Stored data
--------------------------------------------------

(** X8: on an open session [screenshot] asks the engine once, for an
    image of the format given (webp when none is given) with the
    quality given (70 for webp and none for other formats when none is
    given).  When the engine answers with bytes, it returns these
    bytes, their data URL and the mime type, [image/png] for the format
    [png] and [image/webp] for every other format, and is counted as
    one completed action; when the engine fails, it throws the
    [INTERNAL] error that carries the message of the failure and
    leaves the metrics as they were: it is not counted as an error. *)
Theorem screenshot_updates (args : ShotArgs) (w : World AgentEyes) :
  page (state w) = true ->
  let type := match s_format args with
              | Some f => if String.eqb f "" then "webp" else f
              | None => "webp"
              end in
  let quality := match s_quality args with
                 | Some q => Some q
                 | None => if String.eqb type "webp" then Some 70 else None
                 end in
  let mime := if str_is (s_format args) "png" then "image/png" else "image/webp" in
  engine_calls (log (snd (screenshot args w)))
  = (engine_calls (log w)
     ++ [Screenshot type quality (match s_fullPage args with Some f => f | None => false end)])%list
  /\ (forall b,
        answer (next_outcome w) = Done (VBytes b) ->
        fst (screenshot args w) = Ok (mkShot b (Artifacts.toDataURL b mime) mime))
  /\ (forall v,
        answer (next_outcome w) = Done v ->
        (exists shot, fst (screenshot args w) = Ok shot)
        /\ counted (now w) w (snd (screenshot args w)))
  /\ (forall m,
        answer (next_outcome w) = Failed m ->
        fst (screenshot args w)
        = Throw (EyesError INTERNAL (if String.eqb m "" then "Unexpected error" else m)
                           None (Some (JsError m)))
        /\ same_metrics w (snd (screenshot args w))).
Proof.
  intros Hp. cbv zeta.
  assert (Et : (if truthy (s_format args) then str (s_format args) else "webp")
               = match s_format args with
                 | Some f => if String.eqb f "" then "webp" else f
                 | None => "webp"
                 end).
  { unfold truthy, str, dflt. destruct (s_format args) as [f|]; [|reflexivity].
    destruct (String.eqb f ""); reflexivity. }
  assert (Em : (if String.eqb (if truthy (s_format args) then str (s_format args) else "webp") "png"
                then "image/png" else "image/webp")
               = if str_is (s_format args) "png" then "image/png" else "image/webp").
  { unfold str_is, truthy, str, dflt. destruct (s_format args) as [f|]; [|reflexivity].
    destruct (String.eqb_spec f ""); [subst; reflexivity|]. reflexivity. }
  unfold screenshot.
  rewrite bind_Date_now, bind_requirePage by exact Hp. cbv zeta.
  rewrite Em, Et.
  match goal with |- context [fst (?m w)] =>
    assert (Hc : counts (now w) m) by counts_by; specialize (Hc w)
  end.
  rewrite bind_try_call in *.
  destruct (answer (next_outcome w)) as [v|m] eqn:Ea.
  - match goal with
    | |- context [fst (bind ?t ?k ?w1)] =>
        assert (Hnt : never_throws (bind t k)) by nt;
        destruct (nt_result w1 Hnt) as [shot Hr];
        assert (Hei : respects engine_idle (bind t k))
          by (ei; first [apply ei_trace|apply ei_afterAction]);
        specialize (Hei w1)
    end.
    pose proof Hr as Hr'.
    apply bind_inv_ok in Hr'. destruct Hr' as ([] & w2 & _ & Hr').
    apply bind_inv_ok in Hr'. destruct Hr' as ([] & w3 & _ & Hr').
    injection Hr' as Hs _.
    rewrite Hr in *. cbn [fst snd] in *. destruct Hei as [_ Hei].
    rewrite Hei, calls_served. unfold dflt.
    split; [reflexivity|]. split; [|split].
    + intros b Hb. injection Hb as ->. rewrite <- Hs. reflexivity.
    + intros v' _. split; [eauto|exact Hc].
    + intros m; discriminate.
  - cbn [fst snd] in *. rewrite calls_served. unfold dflt.
    split; [reflexivity|]. split; [|split].
    + intros b; discriminate.
    + intros v; discriminate.
    + intros m' Hm. injection Hm as <-. split; [|exact Hc].
      cbn. destruct (String.eqb m ""); reflexivity.
Qed.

--------------------------------------------------

WORK ITEM
Output the records in full. Keep every character as it is.

REPLY
(** X8: on an open session [screenshot] asks the engine once, for an
    image of the format given (webp when none is given) with the
    quality given (70 for webp and none for other formats when none is
    given).  When the engine answers with bytes, it returns these
    bytes, their data URL and the mime type, [image/png] for the format
    [png] and [image/webp] for every other format, and is counted as
    one completed action; when the engine fails, it throws the
    [INTERNAL] error that carries the message of the failure and
    leaves the metrics as they were: it is not counted as an error. *)
Theorem screenshot_updates (args : ShotArgs) (w : World AgentEyes) :
  page (state w) = true ->
  let type := match s_format args with
              | Some f => if String.eqb f "" then "webp" else f
              | None => "webp"
              end in
  let quality := match s_quality args with
                 | Some q => Some q
                 | None => if String.eqb type "webp" then Some 70 else None
                 end in
  let mime := if str_is (s_format args) "png" then "image/png" else "image/webp" in
  engine_calls (log (snd (screenshot args w)))
  = (engine_calls (log w)
     ++ [Screenshot type quality (match s_fullPage args with Some f => f | None => false end)])%list
  /\ (forall b,
        answer (next_outcome w) = Done (VBytes b) ->
        fst (screenshot args w) = Ok (mkShot b (Artifacts.toDataURL b mime) mime))
  /\ (forall v,
        answer (next_outcome w) = Done v ->
        (exists shot, fst (screenshot args w) = Ok shot)
        /\ counted (now w) w (snd (screenshot args w)))
  /\ (forall m,
        answer (next_outcome w) = Failed m ->
        fst (screenshot args w)
        = Throw (EyesError INTERNAL (if String.eqb m "" then "Unexpected error" else m)
                           None (Some (JsError m)))
        /\ same_metrics w (snd (screenshot args w))).
Proof.
  intros Hp. cbv zeta.
  assert (Et : (if truthy (s_format args) then str (s_format args) else "webp")
               = match s_format args with
                 | Some f => if String.eqb f "" then "webp" else f
                 | None => "webp"
                 end).
  { unfold truthy, str, dflt. destruct (s_format args) as [f|]; [|reflexivity].
    destruct (String.eqb f ""); reflexivity. }
  assert (Em : (if String.eqb (if truthy (s_format args) then str (s_format args) else "webp") "png"
                then "image/png" else "image/webp")
               = if str_is (s_format args) "png" then "image/png" else "image/webp").
  { unfold str_is, truthy, str, dflt. destruct (s_format args) as [f|]; [|reflexivity].
    destruct (String.eqb_spec f ""); [subst; reflexivity|]. reflexivity. }
  unfold screenshot.
  rewrite bind_Date_now, bind_requirePage by exact Hp. cbv zeta.
  rewrite Em, Et.
  match goal with |- context [fst (?m w)] =>
    assert (Hc : counts (now w) m) by counts_by; specialize (Hc w)
  end.
  rewrite bind_try_call in *.
  destruct (answer (next_outcome w)) as [v|m] eqn:Ea.
  - match goal with
    | |- context [fst (bind ?t ?k ?w1)] =>
        assert (Hnt : never_throws (bind t k)) by nt;
        destruct (nt_result w1 Hnt) as [shot Hr];
        assert (Hei : respects engine_idle (bind t k))
          by (ei; first [apply ei_trace|apply ei_afterAction]);
        specialize (Hei w1)
    end.
    pose proof Hr as Hr'.
    apply bind_inv_ok in Hr'. destruct Hr' as ([] & w2 & _ & Hr').
    apply bind_inv_ok in Hr'. destruct Hr' as ([] & w3 & _ & Hr').
    injection Hr' as Hs _.
    rewrite Hr in *. cbn [fst snd] in *. destruct Hei as [_ Hei].
    rewrite Hei, calls_served. unfold dflt.
    split; [reflexivity|]. split; [|split].
    + intros b Hb. injection Hb as ->. rewrite <- Hs. reflexivity.
    + intros v' _. split; [eauto|exact Hc].
    + intros m; discriminate.
  - cbn [fst snd] in *. rewrite calls_served. unfold dflt.
    split; [reflexivity|]. split; [|split].
    + intros b; discriminate.
    + intros v; discriminate.
    + intros m' Hm. injection Hm as <-. split; [|exact Hc].
      cbn. destruct (String.eqb m ""); reflexivity.
Qed.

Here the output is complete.